Know what most often goes wrong when launching a first site? Not the design. The site looks great on your machine — and breaks for the very first visitor: won't open on a phone, links go nowhere, the form doesn't submit. Because you tested on your machine, your browser, your internet.
This checklist is about the stranger who arrives for the first time. Eight checks, each catching a real embarrassment. Run them before you invite people. It's not about perfectionism — it's about "the site works for more than just me."
1. Open the site on a phone
Don't shrink the browser window — grab a real phone. More than half your visitors will use one. Check: text reads without zoom, buttons are tappable with a finger, nothing runs off the edge. The most common failure is a site that's perfect on a laptop and broken on an iPhone.
2. Click every link and button
Does each link go where it should? Does "Submit" actually submit? A broken link or a dead form at launch is a lost person who won't come back. Walk the site like a first-time guest, clicking everything.
3. Check the title and description in search
These are meta tags: title and description. Send the link to yourself in Telegram — you'll see how the site looks as a preview. A bare grey card with no description = fewer clicks. It's also the basis of SEO, so people can find you at all.

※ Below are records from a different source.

(** What [motorAxisGet] leaves behind besides its return value: [*value],
    the axis, and its automatic variables [localMid], [match] and [tel],
    with the status that [writeRead] returned. *)
Record get_result := GetResult {
  ret_status : Z;
  value_out : Z;
  axis_out : motorAxis;
  localMid : Z;
  io_status : asynStatus;
  matched : Z;
  tel : list byte
}.

(** The automatic variables of one [drvAnc350GetAxisStatus]: the status of
    each of the four [motorAxisGet], the position computed (if the counter
    was read), the content of [value] at the end, the reference position
    subtracted, [direction] and [hump]. *)
Record poll := Poll {
  humpstatus : Z;
  ampl_status : Z;
  ref_status : Z;
  pos_status : Z;
  value : Z;
  position : option Z;
  reference_used : Z;
  direction : Z;
  hump : Z
}.

Section Code.
Context {W : Type} `{!Externals W}.

Definition liftW {A} (m : St (world W) A) : St (state W) A :=
  λ s, let '(a, w) := m (io s) in (a, State (mid s) (comms s) w).

(** The [mid] block (see [mid_increment]). *)
Definition next_localMid : St (state W) Z :=
  lk <~ liftW (lock midMutexId) ;;
  λ s, let '(localMid, m) := mid_increment lk (mid s) in
       (localMid, State m (comms s) (io s)).

(** [motorAxisSet].  (The assignment [request.data[1] = 1] lies outside
    the [sizeof(UcSetTelegram)] bytes that are written.) *)
Definition motorAxisSet (pAxis : motorAxis) (location value logGlobal : Z)
  : St (state W) Z :=
  let u := if decide (logGlobal ≠ 0)
           then pDrv_pasynUser pAxis else pasynUser pAxis in
  localMid <~ next_localMid ;;
  let request :=
    UcProtocol.UcSetTelegram_bytes
      {| UcProtocol.length :=
           Z.of_nat UcProtocol.sizeof_UcSetTelegram
           - Z.of_nat UcProtocol.sizeof_Int32;
         UcProtocol.opcode := UcProtocol.UC_SET;
         UcProtocol.address := location;
         UcProtocol.index := Int32_wrap (axis pAxis - 1);
         UcProtocol.correlationNumber := localMid |}
      value in
  '(status, nBytesWritten) <~
     liftW (call_syncio_write u (take UcProtocol.sizeof_UcSetTelegram request)) ;;
  if decide (status ≠ asynSuccess) then ret MOTOR_AXIS_ERROR
  else ret MOTOR_AXIS_OK.

(** The end of [motorAxisGet]: the consecutive-failure count and the
    comm-error parameter. *)
Definition record_comms (pAxis : motorAxis) (status : asynStatus)
  : St (state W) (Z * motorAxis) :=
  λ s,
    if decide (status ≠ asynSuccess) then
      let c := Int32_wrap (comms s + 1) in
      let pAxis :=
        if decide (c > 200) then set_param pAxis motorAxisCommError 1
        else pAxis in
      ((MOTOR_AXIS_ERROR, pAxis), State (mid s) c (io s))
    else
      ((MOTOR_AXIS_OK, set_param pAxis motorAxisCommError 0),
       State (mid s) 0 (io s)).
(** * Ashlee Bird: the simulation core of [game.js]

    A shallow embedding of the game loop of [src/game.js]: the phase
    machine ([handleInput]), the per-frame [update] with its bird physics,
    pipe spawning, scrolling, scoring and removal, and [checkCollisions].

    Numbers.  A JavaScript number is modelled by [JS.num]: an exact rational
    or [NaN].  Arithmetic is exact (binary64 rounding and the infinities are
    outside the model); [NaN] propagates through arithmetic and makes every
    comparison false, as in JavaScript.

    The outside world.  [Math.random()] is an external source: the draws an
    [update] call makes for its pipes are arguments of [update].  The
    canvas size is set by [resizeCanvas], stored in the game state.
    [localStorage.setItem] is recorded as a log of the values written.  The
    celebration particles and all drawing code hold no simulation state and
    are left out. *)

From Stdlib Require Import QArith Qminmax Qround Qabs ZArith List Sorted Bool Lia Lqa.
From Stdlib Require String.
Import ListNotations.

Open Scope Q_scope.

(** ** JavaScript numbers *)

Module JS.

Inductive num : Type :=
| NaN : num
| Num : Q -> num.

Definition of_Z (z : Z) : num := Num (inject_Z z).

Definition lift2 (f : Q -> Q -> Q) (a b : num) : num :=
  match a, b with
  | Num p, Num q => Num (f p q)
  | _, _ => NaN
  end.

Definition add : num -> num -> num := lift2 Qplus.
Definition sub : num -> num -> num := lift2 Qminus.
Definition mul : num -> num -> num := lift2 Qmult.

(** Every divisor in the program is a non-zero constant; a zero divisor
    (an infinity or NaN in JavaScript) is mapped to [NaN]. *)
Definition div (a b : num) : num :=
  match a, b with
  | Num p, Num q => if Qeq_bool q 0 then NaN else Num (p / q)
  | _, _ => NaN
  end.

Definition Qltb (p q : Q) : bool :=
  match p ?= q with
  | Lt => true
  | _ => false
  end.

(** [a < b] and [a > b]: false as soon as an operand is NaN. *)
Definition lt (a b : num) : bool :=
  match a, b with
  | Num p, Num q => Qltb p q
  | _, _ => false
  end.

Definition gt (a b : num) : bool := lt b a.

(** [a <= b], also false on NaN (so it is not the negation of [gt]). *)
Definition le (a b : num) : bool :=
  match a, b with
  | Num p, Num q => negb (Qltb q p)
  | _, _ => false
  end.

(** [Math.min] and [Math.max]: NaN as soon as an argument is NaN. *)
Definition min (a b : num) : num :=
  match a, b with
  | Num p, Num q => if Qltb q p then Num q else Num p
  | _, _ => NaN
  end.

Definition max (a b : num) : num :=
  match a, b with
  | Num p, Num q => if Qltb p q then Num q else Num p
  | _, _ => NaN
  end.

Definition isNaN (a : num) : bool :=
  match a with
  | NaN => true
  | Num _ => false
  end.

(** Numeric equality of two numbers, never true of NaN. *)
Definition eqb (a b : num) : bool :=
  match a, b with
  | Num p, Num q => Qeq_bool p q
  | _, _ => false
  end.

End JS.

Import JS.

Declare Scope js_scope.
Delimit Scope js_scope with js.
Bind Scope js_scope with num.
Infix "+" := add : js_scope.
Infix "-" := sub : js_scope.
Infix "*" := mul : js_scope.
Infix "/" := div : js_scope.
Infix "<?" := lt : js_scope.
Infix ">?" := gt (at level 70) : js_scope.

(** ** Game constants *)

Definition TARGET_FPS : num := of_Z 60.
Definition FRAME_TIME : num := (of_Z 1000 / TARGET_FPS)%js.
Definition GRAVITY : num := Num (55 # 100).
Definition FLAP_STRENGTH : num := Num (- (75 # 10)).
Definition MAX_FALL_SPEED : num := of_Z 10.
Definition PIPE_SPEED : num := Num (32 # 10).
Definition PIPE_GAP : num := of_Z 125.
Definition PIPE_WIDTH : num := of_Z 80.
Definition PIPE_SPACING : num := of_Z 200.
Definition BIRD_SIZE : num := of_Z 40.

(** ** Game state *)

Module Bird.
Record t : Type := mk {
  x : num;
  y : num;
  velocity : num;
  rotation : num
}.
End Bird.

Module Pipe.
Record t : Type := mk {
  x : num;
  topHeight : num;
  passed : bool
}.
End Pipe.

Inductive GameState : Type :=
| splash
| start
| playing
| gameover.

Definition GameState_eqb (a b : GameState) : bool :=
  match a, b with
  | splash, splash | start, start | playing, playing | gameover, gameover => true
  | _, _ => false
  end.

(** The module-level variables of [game.js].  [score] only ever holds 0 or
    the result of [score++], so it is an integer; [highScore] starts as
    whatever [localStorage] holds, read as a number.  [setItemLog] lists the
    values passed to [localStorage.setItem], the latest first. *)
Record Game : Type := mkGame {
  canvas_width : num;
  canvas_height : num;
  groundY : num;
  bird : Bird.t;
  pipes : list Pipe.t;
  score : Z;
  highScore : num;
  gameState : GameState;
  isNewHighScore : bool;
  setItemLog : list num
}.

4. Get secrets out of the code
Critical. API keys, passwords, tokens must not sit in code that ships to the browser or to GitHub. Their place is environment variables. A leaked key in a public repo is found by bots within minutes, and you'll be the one paying for it.
5. Check load speed
If the site takes longer than three seconds, some people will close it before it loads. The usual culprit is heavy images. Compress them (free services exist) and the page flies. Open the site "cold," with no cache, to see it as a new guest does.
6. Run the full scenario
Not individual buttons, but the whole path end to end: arrived → signed up → did the main action → left. This surfaces the seams that worked alone but not together. If the site has login, check both signup and returning.
7. Add analytics
At least a simple counter. Without it, after launch you're in total darkness: how many came, from where, what they clicked. Five minutes to install — and you can see whether the launch is working instead of guessing.
8. Test on someone else's device
The final step. Ask a friend to open the site on their own phone without your hints. You'll watch a real person stumble where everything is obvious to you. It's the best test of all — and free.
FAQ
What's the single most important item?
Items 1 (phone) and 4 (secrets). A broken mobile view loses half the audience instantly; a leaked key can cost real money. The rest matters, but these two you cannot skip.
How long does the whole checklist take?
About an hour for a small site. That's incomparably cheaper than fixing a public failure in front of your first visitors and losing their trust at the start.
Do I need all this for a side project?
The minimum — yes. Even for a "show my friends" project, run items 1, 2 and 4: mobile view, working links, no secrets in code. That's half an hour that saves you embarrassment. The full list is for a serious launch — and don't forget the security checklist.